The lesson is to diversify, but not in a way that’s like checking a box. As traders and investors, we often learn about the markets and find ourselves growing more knowledgeable about some sectors and instruments, while understanding less about others. Consider trying to take advantage of those strengths and allowing your portfolio to benefit from your experience.

“Some people buy shares of a company with an unfamiliar business model, just because it’s a blue chip and they want to diversify,” says Harrison Napper, product manager at TD Ameritrade. “But by doing that, they could be losing their opportunity to do well in companies they know. There are benefits to diversification. But you should still apply the same type of discipline you would to any other trade.”

Diversification for Diversity’s Sake Doesn’t Always Work

Napper recalls one investor who learned from a trading program that he wasn’t diversified enough across sectors. The program encouraged the investor to consider investing in some sectors where he didn’t have as much exposure. He promptly bought shares of some large stocks in those sectors, not really knowing the fundamentals but assuming it was an appropriate way to diversify. However, the stocks tanked soon after he bought them.

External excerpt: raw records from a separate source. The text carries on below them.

Lemma started_accounts reason w r w' :
  persist_browser_recovery_started session_id config reason w = (r, w') ->
  exists p, r = Ok p /\ accounts (w_state w) p (w_state w').
Proof.
  unfold persist_browser_recovery_started. fold id. cbv zeta.
  unfold mbind at 1, hm_bind at 1. cbn [get_state].
  set (historical := unhealthy_event id (events (w_state w))). clearbody historical.
  destruct (or_else _ _) as [b|];
    [|intros [= <- <-]; exists NotRecorded; split; [done|apply accounts_not_recorded]].
  case_match; [intros [= <- <-]; exists NotRecorded; split; [done|apply accounts_not_recorded]|].
  destruct (rp_retry_budget_exceeded _) eqn:Hp.
  - intros Hf. destruct (accounts_faulted b w w' r Hp Hf) as (p & -> & Ha & _). by exists p.
  - unfold mbind, hm_bind, record_browser_recovery_started_event.
    destruct (started_event_spec id b (recovery_reason_kind_for_health (bp_health b))
      (default reason (last_error b))
      (Some (recovery_policy_for_next_attempt (w_state w) id config)) w None)
      as (t2 & e & -> & Hk & Hb).
    cbn [modify w_state]. intros [= <- <-]. exists Recorded. split; [done|].
    apply accounts_started; [done|]. cbn [w_state].
    change (browsers (push_service_event e (w_state w))) with (browsers (w_state w)).
    destruct (browsers (w_state w) !! id) as [b0|]; [by apply started_grows|].
    destruct historical as [h|].
    + eapply (grows_trans id 1 0); [by apply (context_grows e h)|by apply grows_same].
    + eapply (grows_trans id 1 0); [by apply (started_grows id e)|by apply grows_same].
Qed.

(** What else happens to the state meanwhile leaves the health of the browser and its
    attempts alone. *)
Definition unready (c : RecoveryCall) : Prop :=
  match c with
  | Stale _ _ _ health _ _ _ => health <> Ready
  | Started _ _ => True
  | Other f => forall s, grows id 0 s (f s)
  end.

Lemma call_accounts c w r w' :
  unready c -> recovery_call session_id config c w = (r, w') ->
  accounts (w_state w) r (w_state w').
Proof.
  destruct c as [fault pid cdp health kind error details|fault reason|f]; cbn [unready recovery_call].
  - intros Hh. unfold persist_current_browser_stale_health_in_repository, mutate, mbind, hm_bind.
    destruct fault as [err|]; [intros [= <- <-]; apply accounts_not_recorded|].
    destruct (persist_current_browser_stale_health _ _ _ _ _ _ _ _ w) as [o w1] eqn:Hs.
    destruct (stale_accounts pid cdp health kind error details w o w1 Hh Hs) as (p & -> & Ha & _).
    by intros [= <- <-].
  - intros _. unfold persist_browser_recovery_started_in_repository, mutate, mbind, hm_bind.
    destruct fault as [err|]; [intros [= <- <-]; apply accounts_not_recorded|].
    destruct (persist_browser_recovery_started _ _ _ w) as [o w1] eqn:Hs.
    destruct (started_accounts reason w o w1 Hs) as (p & -> & Ha).
    by intros [= <- <-].
  - intros Hf [= <- <-]. cbn. split; [apply Hf|done].
Qed.

Lemma calls_grow cs w rs w' :
  Forall unready cs -> recovery_calls session_id config cs w = (rs, w') ->
  grows id (recorded rs) (w_state w) (w_state w').
Proof.
  revert w rs. induction cs as [|c cs IH]; intros w rs; cbn [recovery_calls].
  { intros _ [= <- <-]. by apply grows_same. }
  intros [Hc Hcs]%Forall_cons. unfold mbind, hm_bind.
  destruct (recovery_call session_id config c w) as [r w1] eqn:Hr.
  destruct (recovery_calls session_id config cs w1) as [rs1 w2] eqn:Hrs.
  intros [= <- <-]. destruct (call_accounts c w r w1 Hc Hr) as [Hg _].
  pose proof (grows_trans id _ _ _ _ _ Hg (IH w1 rs1 Hcs Hrs)) as Hall.
  replace (recorded (r :: rs1)) with ((if is_recorded r then 1 else 0) + recorded rs1); [done|].
  unfold recorded. cbn. by destruct (is_recorded r).
Qed.
Lemma calls_within cs w rs w' :
  Forall unready cs -> recovery_calls session_id config cs w = (rs, w') ->
  length (events (w_state w')) < MAX_SERVICE_EVENTS -> 0 < recorded rs ->
  (Z.of_nat (prior_attempts (w_state w) id + recorded rs) <= pc_retry_budget config)%Z.
Proof.
  revert w rs. induction cs as [|c cs IH]; intros w rs; cbn [recovery_calls].
  { intros _ [= <- <-]. cbn. lia. }
  intros [Hc Hcs]%Forall_cons. unfold mbind, hm_bind.
  destruct (recovery_call session_id config c w) as [r w1] eqn:Hr.
  destruct (recovery_calls session_id config cs w1) as [rs1 w2] eqn:Hrs.
  intros [= <- <-] Hlen. pose proof (call_accounts c w r w1 Hc Hr) as [Hg Ha].
  pose proof (grows_length id _ _ _ (calls_grow cs w1 rs1 w2 Hcs Hrs) Hlen) as Hl1.
  specialize (Ha Hl1).
  specialize (IH w1 rs1 Hcs Hrs Hlen). rewrite (grows_prior id _ _ _ Hg Hl1) in IH.
  unfold recorded in *. destruct r; cbn in *; lia.
Qed.

End accounts.

(** ** The theorems on recovery *)

(** C15. Whatever order the calls come in, and whatever else happens to the state, a session
    has no more recoveries recorded than its retry budget allows until its browser is
    found ready or an operator allows a retry; the attempts recorded are those counted.
    The next call that finds the browser unhealthy records an attempt if one is left, and
    is otherwise refused, with the browser marked faulted; no call but a failed write
    goes unrecorded then. As long as the log has room: it keeps 100 events. *)
Theorem recovery_budget session_id config calls w results w' :
  let id := service_browser_id_for_session session_id in
  Forall (unready session_id) calls ->
  recovery_calls session_id config calls w = (results, w') ->
  length (events (w_state w')) < MAX_SERVICE_EVENTS ->
  prior_attempts (w_state w') id = prior_attempts (w_state w) id + recorded results /\
  (0 < recorded results ->
   (Z.of_nat (prior_attempts (w_state w') id) <= pc_retry_budget config)%Z) /\
  (forall c r w2, unready session_id c -> recovery_call session_id config c w' = (r, w2) ->
     length (events (w_state w2)) < MAX_SERVICE_EVENTS ->
     (r = Recorded -> (Z.of_nat (prior_attempts (w_state w') id) < pc_retry_budget config)%Z)
     /\ (forall why, r = Blocked why ->
           (pc_retry_budget config <= Z.of_nat (prior_attempts (w_state w') id))%Z
           /\ exists b, browsers (w_state w2) !! id = Some b /\ bp_health b = Faulted)
     /\ (match c with Stale None _ _ _ _ _ _ => True | _ => False end -> r <> NotRecorded)).
Proof.
  intros id Hun Hcalls Hlen.
  pose proof (calls_grow session_id config calls w results w' Hun Hcalls) as Hg.
  pose proof (grows_prior id _ _ _ Hg Hlen) as Hp. split; [exact Hp|]. split.
  { intros Hr. rewrite Hp. by apply (calls_within session_id config calls w results w'). }
  intros c r w2 Hc Hcall Hlen2.
  destruct (call_accounts session_id config c w' r w2 Hc Hcall) as [_ Ha]. specialize (Ha Hlen2).
  fold id in Ha. split_and!.
  - intros ->. lia.
  - intros why ->. destruct Ha as [Ha Hb]. split; [lia|exact Hb].
  - destruct c as [[fault|] pid cdp health kind error details|fault reason|f]; try done. intros _.
    revert Hcall. cbn [recovery_call].
    unfold persist_current_browser_stale_health_in_repository, mutate, mbind, hm_bind.
    destruct (persist_current_browser_stale_health _ _ _ _ _ _ _ _ w') as [o w1] eqn:Hs.
    destruct (stale_accounts session_id config pid cdp health kind error details w' o w1 Hc Hs)
      as (p & -> & _ & Hn).
    by intros [= <- <-].
Qed.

“Diversification is good,” Napper says. “But there’s diversification that isn’t mindful.”

Napper believes many investors are less than mindful about diversification. They’re told to make sure a certain percentage of their holdings are across lots of sectors to help minimize risk, but they end up having investments in many areas they don’t know well.  

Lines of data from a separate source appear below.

(* ===== verification/ProcessTheorems.v ===== *)
(** * What a process proof and a handoff establish *)

From Stdlib Require Import Ascii.
From stdpp Require Import gmap pretty.
From S2P Require Import Prelude RustStr Env ServiceTabs ProcessProof RuntimeHandoff.
Import ProcessProof.

Module ProcessTheorems.

Section looks.
Context `{!Machine}.

Lemma look_ok {A} (f : nat -> A) t a t' : look f t = (Ok a, t') -> a = f t /\ t' = S t.
Proof. unfold look. by intros [= <- <-]. Qed.
Lemma demand_ok {A} code (f : nat -> option A) t a t' :
  demand code f t = (Ok a, t') -> f t = Some a /\ t' = S t.
Proof.
  unfold demand. intros Hd. inv_ok. apply look_ok in Hm as [-> ->]. done.
Qed.
Lemma ok_text_some x s : ok_text x = Some s <-> x = Contents s.
Proof. destruct x; naive_solver. Qed.

(** ** Time passes *)

Lemma preserves_look {A} (f : nat -> A) : preserves Nat.le (look f).
Proof. intros t. cbn. lia. Qed.
Lemma preserves_demand {A} code (f : nat -> option A) : preserves Nat.le (demand code f).
Proof. intros t. unfold demand, mbind, sm_bind, look. cbn. lia. Qed.
End looks.
#[local] Hint Resolve preserves_look preserves_demand : frame.

(** Every look advances the clock by one: from a run to what was seen, and when. *)
Ltac saw :=
  repeat (inv_ok; match goal with
  | Hl : look _ _ = (Ok _, _) |- _ =>
      let Ht := fresh "Ht" in apply look_ok in Hl as [Hl Ht]; cbv beta in Hl
  | Hd : demand _ _ _ = (Ok _, _) |- _ =>
      let Ht := fresh "Ht" in apply demand_ok in Hd as [Hd Ht]; cbv beta in Hd
  | Hd : ok_text _ = Some _ |- _ => apply ok_text_some in Hd
  end); inv_ok; inv_bool.

Section verified.
Context `{!Machine, !UrlLib, !Json, !JsonTree, !JsonBuild, !Crypto}.
Context `{!Serde RuntimeState, !SerdeValue BrowserBuild}.

(** Something was seen at a moment of an interval. *)
Definition seen (t t' : nat) (P : nat -> Prop) : Prop := exists m, (t <= m < t')%nat /\ P m.

Lemma seen_weaken t t' u u' P : seen t t' P -> (u <= t)%nat -> (t' <= u')%nat -> seen u u' P.
Proof. intros (m & Hm & HP) Hu Hu'. exists m. split; [lia|done]. Qed.

Definition ticks_at (process : string) (n : Z) (m : nat) : Prop :=
  exists stat, m_read_to_string m (join process "stat") = Contents stat
    /\ parse_start_ticks stat = Ok n.

(** The arguments a command line stands for: its pieces, or the words of a title that
    the lock of the profile attributes to the process. *)
Definition arguments_of (t t' : nat) (pid : Z) (cmdline executable profile : string)
    (arguments : list string) : Prop :=
  exists pieces, split_cmdline cmdline = Some pieces
    /\ match pieces with
       | [title] => title_arguments title executable profile = Ok arguments
           /\ seen t t' (fun m => exists lock, m_read_link m (join profile "SingletonLock") = Some lock
                                   /\ singleton_pid lock = Some pid)
       | _ => arguments = pieces
       end.

(** The process [v] was there from [first] to [last], both in the interval: the same
    start, executable and command line before and after everything else was seen. *)
Definition process_seen (t t' : nat) (pid : Z) (installed proc_root : string) (port : Z)
    (v : VerifiedProcess) : Prop :=
  let process := join proc_root (pretty pid) in
  let exe := join process "exe" in
  exists first last, (t <= first)%nat /\ (first < last)%nat /\ (last < t')%nat
    /\ ticks_at process (vp_start_ticks v) first /\ ticks_at process (vp_start_ticks v) last
    /\ seen first last (fun m => m_read_link m exe = Some (vp_executable v))
    /\ seen last t' (fun m => m_read_link m exe = Some (vp_executable v))
    /\ seen first last (fun m => m_canonicalize m installed = Some (vp_executable v))
    /\ (exists file, seen first last (fun m => m_identity m exe = Some file)
          /\ seen first last (fun m => m_identity m (vp_executable v) = Some file))
    /\ (exists cmdline arguments directory,
          seen first last (fun m => m_read m (join process "cmdline") = Some cmdline)
          /\ seen last t' (fun m => m_read m (join process "cmdline") = Some cmdline)
          /\ arguments_of first last pid cmdline (vp_executable v) (vp_profile v) arguments
          /\ profile_arguments arguments = Ok [directory]
          /\ seen first last (fun m => m_canonicalize m directory = Some (vp_profile v)))
    /\ exists tcp inode fd,
         seen first last (fun m => m_read_to_string m (join process "net/tcp") = Contents tcp)
         /\ listeners tcp port = [inode]
         /\ seen first last (fun m => m_read_link m (join (join process "fd") fd)
                                      = Some (fmt ["socket:["; inode; "]"]%string)).
(** The closure [verify]. *)
Definition verify (target : string) (info : value) (blank : bool) : bool :=
  is_page target info
  && (negb blank
      || ((jpointer info ["targetInfo"; "url"]%string ≫= as_str) == Some about_blank)).

Definition empty_page_check : string :=
  "globalThis === globalThis.top && location.href === 'about:blank' && document.readyState === 'complete' && document.body !== null && document.body.childElementCount === 0 && document.body.textContent === ''".

(** The body of the loop once the frame is blank. *)
Definition prove_blank (permit : PrivatePermit) (target session : string) (tree frame : value)
    : PM unit :=
  let failed := "private_cleanup_failed"%string in
  if is_some (jget frame "parentId")
     || match jpointer tree ["frameTree"; "childFrames"]%string with
        | Some v => match as_array v with Some [] => false | _ => true end
        | None => false
        end
  then sm_err failed else
  frame_id ← sm_lift (ok_or failed (jstr frame "id"));
  world ← send_private_command permit "Page.createIsolatedWorld"
    (Some (jobject [("frameId", jstring frame_id);
                    ("worldName", jstring "agent-browser-private-cleanup")]%string))
    (Some session) short;
  context ← sm_lift (ok_or failed (jget world "executionContextId" ≫= as_i64));
  proof ← send_private_command permit "Runtime.evaluate"
    (Some (jobject [("contextId", jnumber context); ("returnByValue", jbool true);
                    ("expression", jstring empty_page_check)]%string))
    (Some session) short;
  if is_some (jget proof "exceptionDetails")
     || ((jpointer proof ["result"; "value"]%string ≫= as_bool) != Some true)
  then sm_err failed else
  info ← send_private_command permit "Target.getTargetInfo" None (Some session) short;
  if negb (verify target info true) then sm_err "private_cleanup_identity_mismatch" else mret tt.

(** [for _ in 0..attempts]; every pass that does not see the blank frame sleeps. *)
Fixpoint await_blank (attempts : nat) (permit : PrivatePermit) (target session : string) : PM unit :=
  match attempts with
  | O => sm_err "private_cleanup_failed"
  | S attempts =>
      tree ← send_private_command permit "Page.getFrameTree" None (Some session) short;
      frame ← sm_lift (ok_or "private_cleanup_failed"%string
                         (jpointer tree ["frameTree"; "frame"]%string));
      if jstr frame "url" != Some about_blank
      then elapse ≫= fun _ => await_blank attempts permit target session
      else prove_blank permit target session tree frame
  end.

Definition sanitize_private_page (permit : PrivatePermit) (target session : string) : PM unit :=
  if is_empty target || is_empty session || (permit_target_id permit != Some target)
  then sm_err "private_cleanup_identity_mismatch" else
  within "private_cleanup_failed" (
    info ← send_private_command permit "Target.getTargetInfo" None (Some session) short;
    if negb (verify target info false) then sm_err "private_cleanup_identity_mismatch" else
    send_private_command permit "Page.stopLoading" None (Some session) short ≫= fun _ =>
    navigated ← send_private_command permit "Page.navigate"
      (Some (jobject [("url", jstring about_blank)]%string)) (Some session) short;
    if is_some (jget navigated "errorText") then sm_err "private_cleanup_failed" else
    await_blank 12 permit target session).

End cdp.

End PrivateCdp.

“Diversification can actually increase risk, and increases alignment within the target sector or market,” Napper says. “Increasing investment across more companies in a given sector, for instance, will cause aggregate performance to mirror the sector more and more.”

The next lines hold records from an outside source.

(* ===== verification/PrivateHandoff.v ===== *)
(** * Authenticated ingress of private operations

    Model of [cli/src/native/private_handoff.rs]: one authenticated frame of four
    operations is compared with an independent approval and staged. The connected
    socket is read and written here for the other private components too. *)

From S2P Require Import Prelude RustStr Env SecretFs SecretStore GateStore StoreHistory PrivateIdentity PrivacyGate PrivateOperation ServiceTabs PrivateCdp PrivateBroker PrivateAttachment PrivateExecution PrivateRecovery PrivateJourney.
From Stdlib Require Import Ascii.
Import SecretFs SecretStore GateStore PrivacyGate PrivateCdp PrivateExecution.

Local Open Scope Z_scope.

Module PrivateHandoff.

Definition FAILED : string := "private_handoff_rejected".
Definition MAGIC : string := "ABPH1" +:+ String "000" "".
Definition MAX_BODY : Z := 262144.

(** [u32::from_be_bytes], [u32::to_be_bytes] *)
Definition u32_from_be_bytes (s : string) : Z :=
  foldl (fun acc c => 256 * acc + Z.of_N (N_of_ascii c)) 0 (bytes_of s).
Definition u32_to_be_bytes (z : Z) : string := of_bytes (map (byte_at z) [3; 2; 1; 0]).

Section handoff.
Context `{!Json, !Oracle, !Crypto, !Serde GateState, !UrlLib, !JsonBuild, !JsonTree, !Environment}.
Context `{!Chrono, !Serde (list Scalar), !SerdeValue ServiceTabs.ServiceTabHandle}.
Context `{!Serde Env.value, !Serde PrivateOperation.PrivateOperation}.
Context `{!Serde (list PrivateOperation.PrivateOperation), !Serde (list Env.value)}.
Local Abbreviation value := Env.value.
Local Abbreviation PM := (SM Machine).
Local Abbreviation PrivateOperation := PrivateOperation.PrivateOperation.

(** ** The connected socket *)

Definition read_exact (label : string) (n : Z) : PM string :=
  elapse ≫= fun _ => step (fun m => answer_or label (e_read (m_time m) n) m).
Definition write_all (label : string) (s : string) : PM unit :=
  elapse ≫= fun _ => step (fun m => answer_or label (e_write (m_time m)) (writes s m)).
(** [stream.read(&mut [0; 1])] returned 0. *)
Definition at_eof (label : string) : PM bool :=
  elapse ≫= fun _ => step (fun m => answer_or label (e_eof (m_time m)) m).
(** [stream.peer_cred()?.uid() == geteuid()] *)
Definition check_peer (label : string) : PM unit :=
  if e_peer_uid != Some o_euid then sm_err label else mret tt.
(** [spawn_blocking(..).await]: the work is done even if the wait is not. *)
Definition spawn_blocking {A} (work : PM A) : PM A :=
  r ← sm_try work;
  elapse ≫= fun _ => step (fun m =>
    match e_join (m_time m) with
    | Overdue => (Err OVERDUE, m)
    | _ => (r, m)
    end).

(** ** The approval *)

Record PrivateHandoffAuthority := {
  ha_consent_sha256 : string;
  ha_account_scope : string;
  ha_initial_handle : value;
  ha_destinations : list (string * string);
  ha_authentication_key : string;
  ha_expires_at : Z;
}.

Definition initial_identity (handle : value) (url : string)
    : res PrivateIdentity.LivePrivateIdentity :=
  profile_id ← ok_or FAILED (jstr handle "profileId");
  browser_id ← ok_or FAILED (jstr handle "browserId");
  session_name ← ok_or FAILED (jstr handle "sessionName");
  target_id ← ok_or FAILED (jstr handle "targetId");
  Ok {| PrivateIdentity.live_profile_id := profile_id;
        PrivateIdentity.live_browser_id := browser_id;
        PrivateIdentity.live_session_name := session_name;
        PrivateIdentity.live_target_id := target_id; PrivateIdentity.live_url := url;
        PrivateIdentity.live_ready := true |}.

Definition validate_initial (self : PrivateHandoffAuthority) : res unit :=
  destination ← ok_or FAILED (head (ha_destinations self));
  live ← initial_identity (ha_initial_handle self) destination.2;
  map_err FAILED (PrivateIdentity.validate_private_target (ha_initial_handle self)
    (ha_initial_handle self) live destination.1 destination.2) ≫= fun _ => Ok tt.

Definition authority_new (consent_sha256 account_scope : string) (initial_handle : value)
    (destinations : list (string * string)) (authentication_key : string) (expires_at : Z)
    : PM PrivateHandoffAuthority :=
  if negb (zlen consent_sha256 =? 64) || negb (bytes_all is_lower_hex consent_sha256)
     || negb (starts_with "login.gov:" account_scope) || negb (length destinations =? 4)%nat
  then sm_err FAILED else
  t ← now;
  if expires_at <=? t then sm_err FAILED else
  let authority := {| ha_consent_sha256 := consent_sha256; ha_account_scope := account_scope;
                      ha_initial_handle := initial_handle; ha_destinations := destinations;
                      ha_authentication_key := authentication_key;
                      ha_expires_at := expires_at |} in
  sm_lift (validate_initial authority) ≫= fun _ => mret authority.

(** ** Staging *)

Record PrivateStagedHandoff := {
  sh_store : SecretStore;
  sh_references : list string;
  sh_expires_at : Z;
}.

(** The checks of [stage_validated] on one operation. *)
Definition approved (authority : PrivateHandoffAuthority) (operation : PrivateOperation)
    (destination : string * string) : bool :=
  (PrivateOperation.consent_sha256 operation == ha_consent_sha256 authority)
  && (PrivateOperation.account_scope operation == ha_account_scope authority)
  && (PrivateOperation.expected_origin operation == destination.1)
  && (PrivateOperation.expected_url operation == destination.2).

(** What is staged: the payloads in canonical JSON, and the operations in them. *)
Definition check_body (authority : PrivateHandoffAuthority) (body : string)
    : res (list string * list PrivateOperation) :=
  (typed ← ok_or FAILED (from_slice body); Ok (typed : list PrivateOperation)) ≫= fun _ =>
  values ← (values ← ok_or FAILED (from_slice body); Ok (values : list value));
  if negb (length values =? 4)%nat then Err FAILED else
  payloads ← list_traverse (fun v => ok_or FAILED (to_vec v)) values;
  operations ← list_traverse (fun payload => map_err FAILED (parse_operation payload)) payloads;
  map_err FAILED (PrivateJourney.validate_sequence operations) ≫= fun _ =>
  for_each (fun '(operation, destination) =>
    if negb (approved authority operation destination) then Err FAILED else Ok tt)
    (zip operations (ha_destinations authority)) ≫= fun _ =>
  first ← ok_or FAILED (head operations);
  live ← initial_identity (ha_initial_handle authority) (PrivateOperation.expected_url first);
  map_err FAILED (PrivateIdentity.validate_private_target
    (PrivateOperation.service_tab_handle first) (ha_initial_handle authority) live
    (PrivateOperation.expected_origin first) (PrivateOperation.expected_url first))
    ≫= fun _ => Ok (payloads, operations).

Fixpoint stage_payloads (authority : PrivateHandoffAuthority) (store : SecretStore)
    (payloads : list string) : PM (list string) :=
  t ← now;
  match payloads with
  | [] => if ha_expires_at authority <=? t then sm_err FAILED else mret []
  | payload :: payloads =>
      if ha_expires_at authority <=? t then sm_err FAILED else
      reference ← sm_map_err FAILED (on_files (stage store payload));
      references ← stage_payloads authority store payloads;
      mret (reference :: references)
  end.

Definition stage_validated (body : string) (authority : PrivateHandoffAuthority)
    (store : SecretStore) : PM PrivateStagedHandoff :=
  checked ← sm_lift (check_body authority body);
  references ← stage_payloads authority store checked.1;
  mret {| sh_store := store; sh_references := references;
          sh_expires_at := ha_expires_at authority |}.

Definition receive_frame (authority : PrivateHandoffAuthority) (store : SecretStore)
    (require_eof : bool) : PM PrivateStagedHandoff :=
  within FAILED (
    check_peer FAILED ≫= fun _ =>
    t ← now;
    if ha_expires_at authority <=? t then sm_err FAILED else
    header ← read_exact FAILED 10;
    if take_bytes 6 header != MAGIC then sm_err FAILED else
    let length := u32_from_be_bytes (drop_bytes 6 header) in
    if (length =? 0) || (MAX_BODY <? length) then sm_err FAILED else
    body ← read_exact FAILED length;
    tag ← read_exact FAILED 32;
    ended ← (if require_eof return PM bool then at_eof FAILED else mret true);
    if negb ended then sm_err FAILED else
    if hmac_sha256 (ha_authentication_key authority) (header +:+ body) != tag
    then sm_err FAILED else
    spawn_blocking (stage_validated body authority store)).

Definition receive (authority : PrivateHandoffAuthority) (store : SecretStore)
    : PM PrivateStagedHandoff := receive_frame authority store true.
Definition receive_connected (authority : PrivateHandoffAuthority) (store : SecretStore)
    : PM PrivateStagedHandoff := receive_frame authority store false.

Definition is_current (staged : PrivateStagedHandoff) : PM bool :=
  t ← now; mret (t <? sh_expires_at staged).
Definition binding_operations (staged : PrivateStagedHandoff) : PM (list PrivateOperation) :=
  (fix go references : PM (list PrivateOperation) :=
     match references with
     | [] => mret []
     | reference :: references =>
         payload ← on_files (load (sh_store staged) reference);
         operation ← sm_lift (map_err FAILED (parse_operation payload));
         operations ← go references;
         mret (operation :: operations)
     end) (sh_references staged).

End handoff.

End PrivateHandoff.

A mindful strategy might involve devoting more of your assets to shares of companies where you have a better sense of the company and industry, even if that means ignoring that proverbial eggs-in-a-basket advice. It brings to mind one famous investor’s advice to trade what you know. Or, to put it in Wall Street terms, consider leveraging your strengths and hedging your risks.

Leverage Your Sector Knowledge

Assume, for instance, that you’re knowledgeable about the info tech sector and see it going higher but think the stock market as a whole is overbought. You could leverage your knowledge by going long on info tech stocks while at the same time hedging the broader market with put options. That’s arguably more mindful than simply spreading your assets evenly across lots of sectors and hoping the law of large numbers will ultimately give you a statistical performance that mirrors the market.

 “If you have high confidence in a trade, and practice over time, you don’t have to underallocate to something you have confidence in and overallocate to things you have less confidence in for the sake of diversification,” Napper says.

One other thing to keep in mind about diversification: make sure you understand the relationships of companies you own to one another and to the market as a whole. You can often end up thinking you’re diversifying when, in reality, you’re not. For example, Amazon (AMZN) is classified as retail, and Alphabet (GOOG) as software. If someone were thinking about buying $10,000 of GOOG but instead bought $5,000 of GOOG and $5,000 of AMZN to reduce exposure to technology, that trade might not align with their actual objective. That’s because AMZN is a stock that to some extent reflects both sectors.